# Manual:Time-Dependent

When CalculationMode = (td | td_start), the code performs the time propagation of the electronic orbitals and – if required – of the ionic positions. This latter task does not pose major algorithmical problems (the usual Verlet algorithms deal with that task); however the best way to propagate a Schrödinger-like equation is still unclear. Due to this fact, we provide with a rather excessive selection of possibilities for that purpose. Before describing the set of variables necessary to specify the way in which the time evolution is to be performed, it is worth making a brief introduction to the problem.

We are concerned with a set of Schrödinger-like equations for the electronic orbitals:

i{\partial psi_i \over \partial t} = H(t)\psi_i(t)\,,

\psi_i(t=0) = \psi_i^0\,.

Being the equation linear, one may formally define a linear “evolution” operator, which trasforms the initial vector into the solution at time T:

\psi_i(T) = U(T, 0)\psi_i^0

Moreover, there is a formal exact expression for the evolution operator:

\psi_i(T) = T\exp\lbrace -i\!\!\int_0^{T}d\tau H(\tau)\rbrace \psi_i^0\,.

where T\exp is the time-ordered exponential. If the Hamiltonian conmutes with itself at different times, we can drop the time-ordering product, and leave a simple exponential. If the Hamiltonian is time-independent – which makes it trivially self commuting, the solution is then simply written as:

\psi_i(T) = \exp\lbrace -iTH\rbrace \psi_i^0\,.

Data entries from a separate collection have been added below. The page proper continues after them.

(** C8: when only Configuration deletions are made to fail (with an
    error), [UpdateApp] and [DeleteApp] still return successfully and
    commit; the reconciliation has asked for the deletion of every stale
    Configuration, whatever deletions failed before, and each failed
    deletion has left a dirty-data diagnostic with the type, the namespace
    and the name of the Configuration. *)
Theorem reconciliation_failures_are_diagnostics :
  ∀ oracle mn ns name old a cfgs w,
    (∀ n c, isConfigDelete c = false -> oracle n c = Proceed) ->
    (∀ n c k, oracle n c ≠ ForcePanic k) ->
    (∃ w' pre evs,
        UpdateApp oracle mn ns (Some old) (Some a) cfgs w = (Ret (effective a), w')
        ∧ trace w' = trace w ++ pre ++ evs ++ [(TxCommit, Done)]
        ∧ Forall (fun ev => isConfigDelete (fst ev) = false) pre
        ∧ map fst evs = map (ConfigDelete (aNamespace old)) (staleNames cfgs old)
        ∧ dirty w' = dirty w ++ diagnostics evs
        ∧ ∀ dns dname e, In (ConfigDelete dns dname, Failed e) evs ->
                         In (mkDirtyData e ConfigResource dns dname) (dirty w'))
    ∧ (∃ w' pre evs,
        DeleteApp oracle mn ns name (Some a) w = (Ret tt, w')
        ∧ trace w' = trace w ++ pre ++ evs ++ [(TxCommit, Done)]
        ∧ Forall (fun ev => isConfigDelete (fst ev) = false) pre
        ∧ map fst evs = map (ConfigDelete (aNamespace a)) (staleNames [] a)
        ∧ dirty w' = dirty w ++ diagnostics evs
        ∧ ∀ dns dname e, In (ConfigDelete dns dname, Failed e) evs ->
                         In (mkDirtyData e ConfigResource dns dname) (dirty w')).
Proof.
  intros oracle mn ns name old a cfgs w Hgo Hnp. split.
  - destruct (proceeds_transact oracle Hgo
                (fun tx => updateBody oracle mn tx ns (Some old) (Some a) cfgs) w)
      as (a' & w' & E).
    { intros tx. by apply proceeds_updateBody. }
    change (UpdateApp oracle mn ns (Some old) (Some a) cfgs w = (Ret a', w')) in E.
    pose proof (UpdateApp_Ret _ _ _ _ _ _ _ _ _ E) as (-> & evs & k & Hw & Hm & _).
    exists w'. eexists _, evs. split; [exact E|]. rewrite Hw. cbn [trace dirty].
    split_and!; [reflexivity | | exact Hm | reflexivity |].
    + apply Forall_cons. split; [done|].
      rewrite !Forall_app. split_and!.
      * apply Forall_forall. intros ev Hin. apply list_elem_of_In, in_map_iff in Hin.
        by destruct Hin as (cfg & <- & _).
      * destruct (bool_decide (aCronStatus a = CronWait)); by repeat constructor.
      * destruct (bool_decide (aCronStatus old = CronWait)
                  && bool_decide (aCronStatus a = CronNotSet)); by repeat constructor.
      * by repeat constructor.
      * destruct (bool_decide (aSelector old ≠ aSelector (effective a)));
          by repeat constructor.
      * by repeat constructor.
    + intros dns dname e Hin. apply in_app_iff. right. by apply diagnostics_In.
  - destruct (proceeds_transact oracle Hgo
                (fun tx => deleteBody oracle mn tx ns name (Some a)) w)
      as ([] & w' & E).
    { intros tx. by apply proceeds_deleteBody. }
    change (DeleteApp oracle mn ns name (Some a) w = (Ret tt, w')) in E.
    pose proof (DeleteApp_Ret _ _ _ _ _ _ _ E) as (evs & k & Hw & Hm & _).
    exists w',
      ((TxBegin, Done)
         :: (if bool_decide (aCronStatus a = CronWait)
             then [(CronDelete name ns, Done)] else [])
         ++ [(AppDelete ns name "", Done);
             (NodeDeleteAppVersion ns a, Done);
             (IndexRefresh ns (aName a) [], Done)]),
      evs.
    split; [exact E|]. rewrite Hw. cbn [trace dirty].
    split_and!; [ | | exact Hm | reflexivity |].
    + cbn [app]. by rewrite <- !app_assoc.
    + apply Forall_cons. split; [done|].
      rewrite !Forall_app. split_and!.
      * destruct (bool_decide (aCronStatus a = CronWait)); by repeat constructor.
      * by repeat constructor.
    + intros dns dname e Hin. apply in_app_iff. right. by apply diagnostics_In.
Qed.

(** The deletion of the stale program Configuration fails: [UpdateApp]
    returns the Application and the diagnostic names the Configuration. *)
Lemma reconciliation_failures_are_diagnostics_witness :
  ∃ w',
    UpdateApp (failDeletes (String.prefix "baetyl-function-program")) sampleNodes "ns"
      (Some functionApp) (Some functionApp) [configNamed "baetyl-function-config-a"]
      functionWorld = (Ret functionApp, w')
    ∧ In (mkDirtyData (ErrForced 7) ConfigResource "ns" "baetyl-function-program-config-b")
         (dirty w').
Proof.
  destruct (reconciliation_failures_are_diagnostics
              (failDeletes (String.prefix "baetyl-function-program")) sampleNodes
              "ns" "fn" functionApp functionApp
              [configNamed "baetyl-function-config-a"] functionWorld)
    as [(w' & pre & evs & E & Ht & _ & Hm & _ & Hd) _].
  - intros n c Hc. by destruct c.
  - intros n c k. destruct c; simpl; try done. by destruct (String.prefix _ _).
  - exists w'. split; [exact E|]. apply Hd.
    assert (Hw : w' = snd (UpdateApp (failDeletes (String.prefix "baetyl-function-program"))
                             sampleNodes "ns" (Some functionApp) (Some functionApp)
                             [configNamed "baetyl-function-config-a"] functionWorld))
      by (by rewrite E).
    rewrite Hw in Ht. vm_compute in Ht.
    assert (Hs : staleNames [configNamed "baetyl-function-config-a"] functionApp
                 = ["baetyl-function-program-config-b"]) by (vm_compute; reflexivity).
    rewrite Hs in Hm. simpl in Hm.
    assert (Hl : length pre = 5).
    { apply (f_equal (@length _)) in Ht. apply (f_equal (@length _)) in Hm.
      rewrite !length_app in Ht. rewrite length_map in Hm. simpl in Ht, Hm. lia. }
    do 6 (destruct pre as [|? pre]; simpl in Hl; try lia).
    injection Ht as <- <- <- <- <- Ht.
    destruct evs as [|ev evs]; [discriminate Hm|]. injection Ht as <- _. by left.
Defined.

(** ** Further properties of the facade *)

(** *** [GetApp] *)

(** X1: [GetApp] only reads.  Whatever the stores answer, it leaves every
    store and the dirty-data log as they were, and it calls the Application
    store once and then, at most, the Cron store once with the key
    (name, ns). *)
Theorem GetApp_read_only :
  ∀ oracle ns name version w,
    let run := GetApp oracle ns name version w in
    committed (snd run) = committed w ∧ pending (snd run) = pending w
    ∧ crons (snd run) = crons w ∧ dirty (snd run) = dirty w
    ∧ ((∃ r, continues w (snd run) [(AppGet ns name version, r)])
       ∨ (∃ r, continues w (snd run) [(AppGet ns name version, Done);
                                      (CronGet name ns, r)])).
Proof.
  intros oracle ns name version w run. subst run.
  unfold GetApp, traced, app_Get, cron_GetCron, attempt, invoke, continues.
  rewrite !bind_unfold.
  destruct (oracle (length (trace w)) (AppGet ns name version)); simpl;
    [|split_and!; try done; left; eexists; reflexivity..].
  destruct (apps (committed w) !! (ns, name)) as [a|]; simpl;
    [|split_and!; try done; left; eexists; reflexivity].
  destruct (bool_decide (aCronStatus a = CronWait)); simpl;
    [|split_and!; try done; left; eexists; reflexivity].
  rewrite !bind_unfold.
  destruct (oracle _ (CronGet name ns)); simpl;
    [destruct (crons w !! (name, ns)); simpl|..];
    (split_and!; try done; right; eexists; by rewrite <- app_assoc).
Qed.

(** X2: when the Application lookup fails, because the store returns an
    error or has no such Application, [GetApp] returns that error wrapped by
    errors.Trace and does not ask the Cron store. *)
Theorem GetApp_lookup_error :
  ∀ oracle ns name version w e,
    (oracle (length (trace w)) (AppGet ns name version) = Proceed
     ∧ apps (committed w) !! (ns, name) = None ∧ e = ErrNotFound)
    ∨ (∃ k, oracle (length (trace w)) (AppGet ns name version) = ForceErr k
            ∧ e = ErrForced k) ->
    GetApp oracle ns name version w
    = (Fail (Trace e), record (AppGet ns name version) (Failed e) w).
Proof.
  intros oracle ns name version w e H.
  unfold GetApp, traced, app_Get, invoke. rewrite bind_unfold.
  destruct H as [(-> & -> & ->)|(k & -> & ->)]; reflexivity.
Qed.

Lemma GetApp_lookup_error_witness :
  GetApp noFaults "ns" "missing" "" functionWorld
  = (Fail (Trace ErrNotFound), record (AppGet "ns" "missing" "") (Failed ErrNotFound)
                                 functionWorld).
Proof.
  apply GetApp_lookup_error. left. split_and!; [reflexivity | by vm_compute | reflexivity].
Defined.

(** X3: an Application that is not in Wait is returned as it is stored, and
    the Cron store is not asked. *)
Theorem GetApp_not_waiting :
  ∀ oracle ns name version a w,
    apps (committed w) !! (ns, name) = Some a ->
    oracle (length (trace w)) (AppGet ns name version) = Proceed ->
    aCronStatus a ≠ CronWait ->
    GetApp oracle ns name version w
    = (Ret (Some a), record (AppGet ns name version) Done w).
Proof.
  intros oracle ns name version a w Ha Ho Hw.
  unfold GetApp, traced, app_Get, invoke. rewrite bind_unfold, Ho, Ha. simpl.
  by rewrite (bool_decide_eq_false_2 _ Hw).
Qed.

Unfortunately, this is not the case in general. We have to find an algorithm able to cope with time-dependent Hamiltonians, such as the self-consistent time-dependent Kohn-Sham operator, which is built “self consistently” from the varying electronic density.

The first step is to perform a time-discretization: the full propagation between 0 and T is decomposed as:

U(T,0) = \prod_{i=0}^{N-1}U(t_i+\delta t,t_i)\,,

where t_0=0, t_N=T, \delta t = T/N. So at each time step we are dealing with the problem of performing the short-time propagation:

\psi_i(t+\delta t) = U(t+\delta t, t)\psi_i(t) = T\exp\lbrace -i\!\!\int_{t}^{t+\delta t}\!\!\!\!\!\!\!\!\!d\tau\,H(\tau)\rbrace \psi(t)\,.

In this way, one can monitor the evolution in the interior of [0,t]. In fact, the possibility of monitoring the evolution is generally a requirement; this requirement imposes a natural restriction on the maximum size of \delta t: if \omega_\rm max is the maximum frequency that we want to discern, \delta t should be no larger than \approx 1/\omega_\rm max. Below this \delta t_\rm max, we are free to choose \delta t considering performance reasons: Technically, the reason for the discretization is twofold: the time-dependence of H is alleviated, and the norm of the exponential argument is reduced (the norm increases linearly with \delta t).

Since we cannot drop the time-ordering product, the desired algorithm cannot be reduced, in principle, to the calculation of the action of the exponential of an operator over the initial vector. Some algorithms tailored to approximate the evolution operator, in fact, do not even require to peform such operator exponentials. Most of them, however, do rely on the calculation of one or more exponentials, such as the ones used by octopus. This is why in principle we need to specify two different issues: the “evolution method”, and the “exponential method”. In other words: we need an algorithm to approximate the evolution operator U(t+\delta t, t) – which will be specified by variable TDEvolutionMethod – and, if this algorithm requires it, we will also need an algorithm to approximate the exponential of a matrix operator \exp\lbrace A\rbrace – which will be specified by variable TDExponentialMethod.